Let me guess. You want to save money, but you don’t want to do math. Percentages and spreadsheets make you glaze over or break out in hives. The idea of a bunch of cash filled envelopes lying about just seems dumb. It’s okay. I’m here for you. I’ve got a few simple things you can keep in mind to help you save money without having to overthink it.

  1. Carry cash– In case you never figured out the name of my blog, I take out the equivalent of $20 a day from the ATM once a week on Fridays. Living here in Glasgow, that means I put £90 in my wallet each week, and that’s all the money I get to spend on incidentals like clothes, extra bits from the grocery story, drinks at the bar, etc. If you use your debit card for everything AND you hate doing math, there’s a pretty good chance you’re going to lose track of how much money you spend. I find this amount to be just right for me. Some weeks I have money leftover, and other weeks, Thursdays are sad. That’s life.
  2. Stop buying crap– Become more intentional about what you buy.
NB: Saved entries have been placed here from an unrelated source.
(** * The front end of the [have] compiler: lexers and type negotiation

    A shallow embedding of the Go sources

    - the scope-emitting lexer (indent stack, NEWSCOPE / ENDSCOPE),
    - the rich lexer of [lexer.go] (keywords, operators, literals),
    - the type negotiator ([IsAssignable], [Implements], [AreOrdered],
      [NegotiateExprType], [SendStmt.NegotiateTypes], ...),

    together with the properties stated about them. *)

From Stdlib Require Import ZArith String Ascii DecimalString List Sorted Bool Lia.
Import ListNotations.

Set Implicit Arguments.

(** ** Go values shared by the three components *)

Module Go.

(** A [rune] is an [int32] code point. *)
Definition rune := Z.

Definition rune_of_ascii (c : ascii) : rune := Z.of_N (N_of_ascii c).

(** [[]rune("...")] for a literal made of one-byte characters. *)
Definition runes (s : string) : list rune :=
  map rune_of_ascii (list_ascii_of_string s).

Definition newline : rune := 10%Z.

(** [string(rs)] for a rune slice: every rune that is not a valid code
    point is replaced by U+FFFD; the result is kept as the sequence of
    its code points. *)
Definition valid_rune (r : rune) : bool :=
  ((0 <=? r) && (r <? 55296) || (57344 <=? r) && (r <=? 1114111))%Z.

Definition go_string (rs : list rune) : list rune :=
  map (fun r => if valid_rune r then r else 65533%Z) rs.

Fixpoint runes_eqb (a b : list rune) : bool :=
  match a, b with
  | [], [] => true
  | x :: a', y :: b' => (x =? y)%Z && runes_eqb a' b'
  | _, _ => false
  end.

(** The tables of package [unicode] the lexers consult.  They are not
    part of the repository; the lexers are parametrised by them. *)
Record Unicode := {
  IsSpace : rune -> bool;
  IsLetter : rune -> bool;
  IsNumber : rune -> bool
}.

Definition between (lo hi r : rune) : bool := ((lo <=? r) && (r <=? hi))%Z.

(** The tables of package [unicode] on Latin-1 (U+0000..U+00FF), which is
    where Go itself special-cases them; nothing beyond U+00FF is
    classified here. *)
Definition latin1 : Unicode := {|
  IsSpace r :=
    (between 9 13 r || (r =? 32) || (r =? 133) || (r =? 160))%Z;
  IsLetter r :=
    (between 65 90 r || between 97 122 r || (r =? 170) || (r =? 181)
     || (r =? 186) || between 192 214 r || between 216 246 r
     || between 248 255 r)%Z;
  IsNumber r :=
    (between 48 57 r || (r =? 178) || (r =? 179) || (r =? 185)
     || between 188 190 r)%Z
|}.
(** * Stock_Comparer: the ratio classifier and its aggregation arithmetic

    A shallow embedding of [stock_analyzer/analyzer.py],
    [stock_analyzer/criteria/*.py], [stock_analyzer/models/stock_data.py]
    and [stock_analyzer/models/report.py].

    - Python [float]s (and the numpy [float64]s read from price frames) are
      IEEE binary64 numbers: they are Rocq's primitive [float]s, whose
      operations and comparisons are the binary64 ones.  The small integer
      literals of the criteria tables ([0], [15], ...), the integer default
      of [dividendYield] and the integer rating counts are represented by
      the floats of the same value, which compare and divide exactly as the
      Python integers do (all of them are far below 2^53).
    - A [dict] with string keys is a [gmap string _]; a loop over
      [dict.items()] is a [map_fold].  The fold visits the entries in the
      map's own order rather than in insertion order; the closed forms
      proved below ([classify_loop_spec], [explanations_lookup]) show that
      the order does not matter to the results, which are compared as
      dictionaries.
    - [None] is [option]'s [None]; a ratio is a number or [None].
    - A raised exception is the [Raise] branch of [result].  The only
      exception in reach is the [ZeroDivisionError] of a division of
      integers; the other divisions have a non-zero literal or a divisor
      guarded by its truth value, and on numpy numbers do not raise.
    - The callers of [generate_report] also index dictionaries: their
      exceptions are the [Raises] branch of [outcome], a [KeyError] with its
      key or an exception of [classify_stock] passed on.  [all_reports],
      which is read in the order in which tickers were stored, is an
      association list.
    - What is printed or displayed is left out; the functions that format
      numbers and tables are parameters. *)

From Stdlib Require Import ZArith QArith Floats List Lia.
From Stdlib Require Import Ascii.
From stdpp Require Import base option list gmap sets strings.

Set Warnings "-inexact-float".
Open Scope string_scope.

(** ** Numbers *)

Module Num.

(** [min_val <= ratio_value < max_val] *)
Definition in_range (lo hi v : float) : bool :=
  PrimFloat.leb lo v && PrimFloat.ltb v hi.

(** Truth value of a number: everything but zero (NaN included). *)
Definition truthy (x : float) : bool := negb (PrimFloat.eqb x 0%float).

(** Truth value of [d.get(k)]: [None] and zero are false. *)
Definition truthy_opt (o : option float) : bool :=
  match o with Some x => truthy x | None => false end.

(** [float(n)] for a count [n]. *)
Definition of_nat (n : nat) : float :=
  PrimFloat.of_uint63 (Uint63.of_Z (Z.of_nat n)).

(** Python's [min(a, b)]: [b] replaces [a] only when [b < a]. *)
Definition py_min (a b : float) : float :=
  if PrimFloat.ltb b a then b else a.

End Num.

(** ** Exceptions *)

Inductive exn : Set := ZeroDivisionError.

Inductive result (A : Type) : Type :=
| Ok (a : A)
| Raise (e : exn).
Arguments Ok {A} a.
Arguments Raise {A} e.

Definition bind {A B} (r : result A) (k : A → result B) : result B :=
  match r with Ok a => k a | Raise e => Raise e end.

Notation "x ←! r ; k" := (bind r (λ x, k))
  (at level 20, r at level 100, k at level 200, only parsing, right associativity).
Notation "' p ←! r ; k" := (bind r (λ p, k))
  (at level 20, p pattern, r at level 100, k at level 200, only parsing,
   right associativity).

(** [a / b] on integers (true division). *)
Definition truediv (a b : nat) : result float :=
  match b with
  | O => Raise ZeroDivisionError
  | S _ => Ok (Num.of_nat a / Num.of_nat b)%float
  end.
Lemma check_budget_monotone_witness :
  (b_should_collect (check_budget (mk_date 2026 1 5) 996 4 None) = true ->
   b_should_collect (check_budget (mk_date 2026 1 4) 500 3 None) = true) /\
  remaining_calls (check_budget (mk_date 2026 1 5) 996 4 None)
  <= remaining_calls (check_budget (mk_date 2026 1 4) 500 3 None).
Proof.
  apply (check_budget_monotone (mk_date 2026 1 4) (mk_date 2026 1 5)
           500 996 3 4 None); lia.
Defined.


Section SnapshotId.

Lemma digit_value (n : Z) (k : nat) :
  nat_of_ascii (digit n k)
  = (48 + Z.to_nat ((n / 10 ^ Z.of_nat k) mod 10))%nat.
Proof.
  unfold digit. apply nat_ascii_embedding.
  pose proof (Z.mod_pos_bound (n / 10 ^ Z.of_nat k) 10 ltac:(lia)). lia.
Qed.

Lemma digit_eq (n m : Z) (k : nat) :
  digit n k = digit m k ->
  (n / 10 ^ Z.of_nat k) mod 10 = (m / 10 ^ Z.of_nat k) mod 10.
Proof.
  intros H. apply (f_equal nat_of_ascii) in H.
  rewrite !digit_value in H.
  pose proof (Z.mod_pos_bound (n / 10 ^ Z.of_nat k) 10 ltac:(lia)).
  pose proof (Z.mod_pos_bound (m / 10 ^ Z.of_nat k) 10 ltac:(lia)).
  lia.
Qed.

Lemma zero_padded_2_inj (n m : Z) :
  0 <= n < 100 -> 0 <= m < 100 ->
  digit n 1 = digit m 1 -> digit n 0 = digit m 0 -> n = m.
Proof.
  intros Hn Hm H1 H0. apply digit_eq in H1, H0.
  change (10 ^ Z.of_nat 1) with 10 in H1.
  change (10 ^ Z.of_nat 0) with 1 in H0.
  rewrite !Z.div_1_r in H0.
  Z.div_mod_to_equations. lia.
Qed.

Lemma zero_padded_4_inj (n m : Z) :
  0 <= n < 10000 -> 0 <= m < 10000 ->
  digit n 3 = digit m 3 -> digit n 2 = digit m 2 ->
  digit n 1 = digit m 1 -> digit n 0 = digit m 0 -> n = m.
Proof.
  intros Hn Hm H3 H2 H1 H0. apply digit_eq in H3, H2, H1, H0.
  change (10 ^ Z.of_nat 3) with 1000 in H3.
  change (10 ^ Z.of_nat 2) with 100 in H2.
  change (10 ^ Z.of_nat 1) with 10 in H1.
  change (10 ^ Z.of_nat 0) with 1 in H0.
  rewrite !Z.div_1_r in H0.
  Z.div_mod_to_equations. lia.
Qed.

Lemma days_in_month_le (y m : Z) : days_in_month y m <= 31.
Proof.
  unfold days_in_month.
  destruct (_ && _); [lia|].
  unfold DAYS_IN_MONTH.
  destruct (Z.to_nat m) as [|[|[|[|[|[|[|[|[|[|[|[|[|k]]]]]]]]]]]]];
    cbn; try lia.
  destruct k; cbn; lia.
Qed.

(** X24.  The snapshot id names the second: it has 15 characters, and for
    well-formed instants with a four-digit year, two of them have the same
    id exactly when they agree on year, month, day, hour, minute and
    second.  Runs started within the same second of the wall clock share
    their id, whatever their microseconds and zones. *)
Theorem strftime_snapshot_names_the_second (d1 d2 : datetime) :
  valid_datetime d1 -> valid_datetime d2 ->
  1000 <= year d1 -> 1000 <= year d2 ->
  String.length (strftime_snapshot d1) = 15%nat /\
  (strftime_snapshot d1 = strftime_snapshot d2 <->
   year d1 = year d2 /\ month d1 = month d2 /\ day d1 = day d2 /\
   hour d1 = hour d2 /\ minute d1 = minute d2 /\ second d1 = second d2).
Proof.
  intros (Hy1 & Hm1 & Hd1 & Hh1 & Hmi1 & Hs1 & _)
         (Hy2 & Hm2 & Hd2 & Hh2 & Hmi2 & Hs2 & _) _ _.
  pose proof (days_in_month_le (year d1) (month d1)) as Hle1.
  pose proof (days_in_month_le (year d2) (month d2)) as Hle2.
  split; [reflexivity|]. split.
  - unfold strftime_snapshot. cbn [zero_padded append].
    intros Heq.
    injection Heq as Y3 Y2 Y1 Y0 M1 M0 D1 D0 H1 H0 Mi1 Mi0 S1 S0.
    repeat split;
      first [apply zero_padded_4_inj; (lia || assumption)
            |apply zero_padded_2_inj; (lia || assumption)].
  - unfold strftime_snapshot.
    intros (-> & -> & -> & -> & -> & ->). reflexivity.
Qed.

End SnapshotId.

(** Two instants of the same second, half a second and nine hours of offset
    apart in their fields. *)
Lemma strftime_snapshot_names_the_second_witness :
  let d1 := kst 2026 1 4 12 0 0 0 in
  let d2 := mk_datetime 2026 1 4 12 0 0 500000 (Some 0) in
  String.length (strftime_snapshot d1) = 15%nat /\
  (strftime_snapshot d1 = strftime_snapshot d2 <->
   year d1 = year d2 /\ month d1 = month d2 /\ day d1 = day d2 /\
   hour d1 = hour d2 /\ minute d1 = minute d2 /\ second d1 = second d2).
Proof.
  apply (strftime_snapshot_names_the_second (kst 2026 1 4 12 0 0 0)
           (mk_datetime 2026 1 4 12 0 0 500000 (Some 0)));
    vm_compute; intuition discriminate.
Defined.

(* ===================================================================== *)
(** * Rows of the provider's answer as dicts *)
(* ===================================================================== *)

Section RowDict.
(** Two nodes that share the blackboard at address 0: what one writes
    through its port the other reads through its own. *)
Example shared_blackboard_round_trip :
  let writer := node (Some 0%nat) [("result", "out1")] in
  let reader := node (Some 0%nat) [("input", "out1")] in
  let h' := one_store [("out1", any_int 42)] in
  setOutput (T:=Z) writer (one_store []) "result" 42 = ([], Returns (true, h'))
  ∧ getParam (T:=Z) writer h' "result" 0 = ([], Returns (true, 42))
  ∧ getParam (T:=Z) reader h' "input" 0 = ([], Returns (true, 42)).
Proof. cbv zeta. repeat split; vm_compute; reflexivity. Qed.

End ConcretePorts.


(** ** Identity *)

Lemma getUID_inv counter uid counter' :
  getUID counter = Some (uid, counter') →
  uid = counter ∧ counter' = counter + 1 ∧ 0 <= counter <= uint16_max.
Proof.
  unfold getUID. destruct (decide (0 <= counter <= uint16_max)); [|done].
  intros [= <- <-]. done.
Qed.

Lemma TreeNode_new_inv counter name cfg counter' n :
  TreeNode_new counter name cfg = Some (counter', n) →
  UID n = counter ∧ counter' = counter + 1 ∧ 0 <= counter <= uint16_max
  ∧ config n = cfg ∧ status n = IDLE.
Proof.
  unfold TreeNode_new. destruct (getUID counter) as [[uid c]|] eqn:Hu; [|done].
  apply getUID_inv in Hu as (-> & -> & Hr). intros [= <- <-]. done.
Qed.
Lemma growth_within_discount v d :
  1.01 <= v <= 1.11 -> 0 <= d <= 0.1 ->
  v * v * ((1 + d) * (1 + 2 / 9 * d) * (1 + 4 / 9 * d)) <= (v + d) * (v + d).
Proof.
  intros Hv Hd.
  assert (H : v * v * (5 / 3 + 62 / 81 * d + 8 / 81 * (d * d)) <= 2 * v + d).
  { assert (d * d <= 0.01) by nra.
    assert (Hb : 5 / 3 + 62 / 81 * d + 8 / 81 * (d * d) <= 1.75) by lra.
    assert (v * v <= 1.11 * v) by nra.
    assert (0 <= v * v) by nra.
    assert (v * v * (5 / 3 + 62 / 81 * d + 8 / 81 * (d * d)) <= v * v * 1.75)
      by (apply Rmult_le_compat_l; lra).
    nra. }
  assert (0 <= d * (2 * v + d
                    - v * v * (5 / 3 + 62 / 81 * d + 8 / 81 * (d * d))))
    by (apply Rmult_le_pos; lra).
  nra.
Qed.

(** The terminal factor [1 + safeTerminalGrowth] rises with the discount
    rate as well; the first two years of a projection of five years or
    more absorb it. *)
Lemma terminal_with_first_years_antitone p t1 t2 r1 r2 :
  0.9 <= p -> 0 <= t1 <= 0.2 -> 0 <= t2 <= 0.4 ->
  0.01 <= r1 -> r1 <= r2 -> r2 <= 0.11 ->
  (r2 + 0.99) * (cappedFactor p t1 r2 * cappedFactor p t2 r2) <=
  (r1 + 0.99) * (cappedFactor p t1 r1 * cappedFactor p t2 r1).
Proof.
  intros Hp Ht1 Ht2 Hr1 Hr Hr2; unfold cappedFactor.
  set (u := r1 + 0.99). set (d := r2 - r1). set (v := 1 + r1).
  replace (r2 + 0.99) with (u + d) by (unfold u, d; lra).
  replace (1 + r2) with (v + d) by (unfold v, d; lra).
  assert (Hu : 1 <= u <= 1.1) by (unfold u; lra).
  assert (Hd : 0 <= d <= 0.1) by (unfold d; lra).
  assert (Hv : 1.01 <= v <= 1.11) by (unfold v; lra).
  set (G1 := p * (1 - t1) + u * t1).
  set (G2 := p * (1 - t2) + u * t2).
  replace (p * (1 - t1) + (u + d) * t1) with (G1 + d * t1) by (unfold G1; lra).
  replace (p * (1 - t2) + (u + d) * t2) with (G2 + d * t2) by (unfold G2; lra).
  assert (HG1 : 0.9 <= G1) by (unfold G1; nra).
  assert (HG2 : 0.9 <= G2) by (unfold G2; nra).
  clearbody G1 G2 u d v. clear Hr1 Hr Hr2 r1 r2.
  replace ((u + d) * ((G1 + d * t1) / (v + d) * ((G2 + d * t2) / (v + d))))
    with (((u + d) * ((G1 + d * t1) * (G2 + d * t2))) / ((v + d) * (v + d)))
    by (field; lra).
  replace (u * (G1 / v * (G2 / v))) with ((u * (G1 * G2)) / (v * v))
    by (field; lra).
  apply div_le_cross; try nra.
  assert (Ha : u + d <= u * (1 + d)) by nra.
  assert (Hb1 : G1 + d * t1 <= G1 * (1 + 2 / 9 * d)) by nra.
  assert (Hb2 : G2 + d * t2 <= G2 * (1 + 4 / 9 * d)) by nra.
  assert (Hc := growth_within_discount v d Hv Hd).
  assert (H1 : (u + d) * ((G1 + d * t1) * (G2 + d * t2)) <=
               (u * (1 + d)) *
               ((G1 * (1 + 2 / 9 * d)) * (G2 * (1 + 4 / 9 * d)))).
  { apply Rmult_le_compat; try nra.
    - apply Rmult_le_pos; nra.
    - apply Rmult_le_compat; nra. }
  assert (Hpos : 0 <= u * (G1 * G2)).
  { apply Rmult_le_pos; [lra | apply Rmult_le_pos; lra]. }
  assert (H2 : u * (G1 * G2) *
               (v * v * ((1 + d) * (1 + 2 / 9 * d) * (1 + 4 / 9 * d)))
               <= u * (G1 * G2) * ((v + d) * (v + d)))
    by (apply Rmult_le_compat_l; assumption).
  assert (H3 : (u + d) * ((G1 + d * t1) * (G2 + d * t2)) * (v * v) <=
               (u * (1 + d)) *
               ((G1 * (1 + 2 / 9 * d)) * (G2 * (1 + 4 / 9 * d))) * (v * v)).
  { apply Rmult_le_compat_r; [nra | exact H1]. }
  lra.
Qed.
(** X22.  The negative keyword "Product" of [find_football_link]
    excludes no anchor: the text and the [href] are put in lower case
    before the keywords are looked for, the keyword is not, so the test
    gives what it gives without it. *)
Theorem Product_excludes_nothing (text href : string) :
  mentions FootballLink.negative_keywords text href
  = mentions (List.filter (fun keyword => negb (String.eqb keyword "Product"))
                          FootballLink.negative_keywords) text href.
Proof.
  unfold mentions. apply existsb_filter_out.
  intros keyword Hk. apply negb_false_iff, String.eqb_eq in Hk. subst keyword.
  rewrite !Product_not_in_lower. reflexivity.
Qed.

(** ** The properties on the concrete site *)

Lemma get_page_returns_last_answer_witness :
  exists (tr0 : trace) (r : response),
    [SleepUniform 1 3; SessionGet "https://x.edu" 30] = tr0 ++ [SessionGet "https://x.edu" 30]
    /\ Site.net tr0 "https://x.edu" = Some r /\ text r = Site.home_html
    /\ ((400 <=? status_code r)%Z && (status_code r <? 600)%Z) = false.
Proof.
  apply (get_page_returns_last_answer Site.net "https://x.edu" 1 []). reflexivity.
Defined.


Lemma sidearm_row_error_isolated_witness :
  sidearm_rows Site.urljoin "https://x.edu/coaches"
               ([Site.jane_row] ++ Campus.anchor_row :: [Site.jane_row])
  = (fst (sidearm_rows Site.urljoin "https://x.edu/coaches" [Site.jane_row])
       ++ fst (sidearm_rows Site.urljoin "https://x.edu/coaches" [Site.jane_row]),
     snd (sidearm_rows Site.urljoin "https://x.edu/coaches" [Site.jane_row])
       ++ WarnSidearmRow KeyError
       :: snd (sidearm_rows Site.urljoin "https://x.edu/coaches" [Site.jane_row])).
Proof.
  apply (sidearm_row_error_isolated Site.urljoin "https://x.edu/coaches"
           [Site.jane_row] [Site.jane_row] Campus.anchor_row
           (Tag "td" [] [] [Tag "a" [] [("name", "roe")] [NavigableString "Sam Roe"]])
           (Tag "a" [] [("name", "roe")] [NavigableString "Sam Roe"])); reflexivity.
Defined.


(** The home page of the concrete site, asked for as "//x.edu". *)
Lemma find_football_link_answer_witness :
  (str_in "?" "https://x.edu/sports/football" = false
   /\ [RequestsGet "https://x.edu" 60] = [] ++ [RequestsGet (normalize_url "//x.edu") 60]
   /\ exists link : node,
       In link (all_links (Site.BeautifulSoup Site.home_html))
       /\ href_of link <> ""
       /\ names_keyword FootballLink.keywords link
       /\ ~ names_keyword FootballLink.negative_keywords link
       /\ "https://x.edu/sports/football"
          = split_head "?" (Site.urljoin (Campus.final_url [] (normalize_url "//x.edu"))
                                         (href_of link)))
  \/ exists (pattern : string) (k : nat),
      football_patterns !! k = Some pattern
      /\ "https://x.edu/sports/football"
         = Site.urljoin (Campus.final_url [] (normalize_url "//x.edu")) pattern
      /\ [RequestsGet "https://x.edu" 60]
         = ([] ++ [RequestsGet (normalize_url "//x.edu") 60])
             ++ probes Site.urljoin (Campus.final_url [] (normalize_url "//x.edu"))
                  (take (S k) football_patterns)
      /\ probe_hit football_probe_keywords
           (Site.net (([] ++ [RequestsGet (normalize_url "//x.edu") 60])
                        ++ probes Site.urljoin (Campus.final_url [] (normalize_url "//x.edu"))
                             (take k football_patterns))
                     "https://x.edu/sports/football") = true.
Proof.
  apply (find_football_link_answer Site.urljoin Site.BeautifulSoup Site.net Campus.final_url
           (fun _ => ret "Not found") "//x.edu" [] [RequestsGet "https://x.edu" 60]
           "https://x.edu/sports/football" {| status_code := 200; text := Site.home_html |}).
  - reflexivity.
  - discriminate.
  - reflexivity.
  - reflexivity.
Defined.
Before you make an impulsive purchase, ask yourself “Is this something I know to be useful or believe to be beautiful.” I don’t know who said that, but it’s worked for me. You don’t have to be a stingy miser, but if you live in the real world, you probably can’t just have whatever you want. 
  3. Sleep on it– Since we’re trying to stop buying crap, I find it useful to walk away for a day from something I’m interested in buying, especially if it costs a little bit more than I would normally pay. It may be that you can look around and find it cheaper somewhere else, or it may be that with a little bit of space, you realize you don’t actually need it. If you’re still in love with the item the next day and you have the cash in your wallet, go back and get it.
  4. Think about how you’re going to get there– We don’t have a car right now, so our options are pretty limited, but I think it’s always worth it to consider walking somewhere. It’s free, and it’s great exercise. Yeah it takes a bit longer, but if I’m by myself, I listen to news podcasts and get smarter, and if I’m with my husband or a friend, it’s the perfect opportunity to have some great conversation without having your face stuck in your phone.
  5. Embrace store brand– There are a few things, like peanut butter, that I just won’t compromise on, but for the most part, I’m quite happy to save a bit of money on fancy packaging and advertising and just buy the store brand. If you find you don’t like the quality on a certain product, just don’t buy it again. Most of the time, though, you can’t tell.
  6. Pack a lunch– When I find my wallet empty at the end of the week, it’s usually because I’ve been forgetting to bring my lunch with me to work. When you’re putting leftovers away from dinner, pack them in single-serving portions so you can just grab something from the fridge on your way out the door. I can barely navigate my toothbrush in the morning. Forget about making a sandwich. Make your life as easy as possible.
  7. Check for a Groupon– If you haven’t checked out any of these types of sites in a while, it’s definitely worth checking out. Rememer #2. Don’t go buying stuff just because there’s a groupon, but you may find something you already needed or wanted for half the price, at which point it would be dumb not to get it. It’s a great way to try a restaurant or experience that may have otherwise been inaccessible because of price.
  8. Buy things that last– When you’re shopping for things that are non-consumable, take into consideration how quickly something may need to be replaced. I’ve had the same black pencil skirt since I graduated from college. If something is going to be useful to you for a long time, make sure it’s going to last. Spending a little bit more one time equals spending less in the long run if you end up having to buy it again.
  9. Invite your friends over– Instead of going out to a restaurant or bar to socialize with your friends, invite them to your home. You don’t have to do anything extravagant. Ask friends to bring stuff to contribute to the night. It spreads the cost around, but you can bet everyone will still spend less than they would going out. You’ll be able to hear each other talk, and sometimes your friends will even do the dishes. 
  10. Put some money away– Now that you’re being more conscientious about your spending, you’ll have some money to save at the end of the month. If you don’t, you may need to reevaluate your life a little bit. Here’s what I do. First, make sure you have a separate savings account that you can easily transfer to online. When payday comes around, I look at my last balance before the deposit. Subtract from that balance the amount you pay in rent (so you know you at least always have an extra month’s worth on hand at any given moment), then put the rest into your savings account. I know we don’t like to do math, so just round to the nearest hundred (or ten if you have to). Don’t overthink it. Then sit back and watch your money add up. 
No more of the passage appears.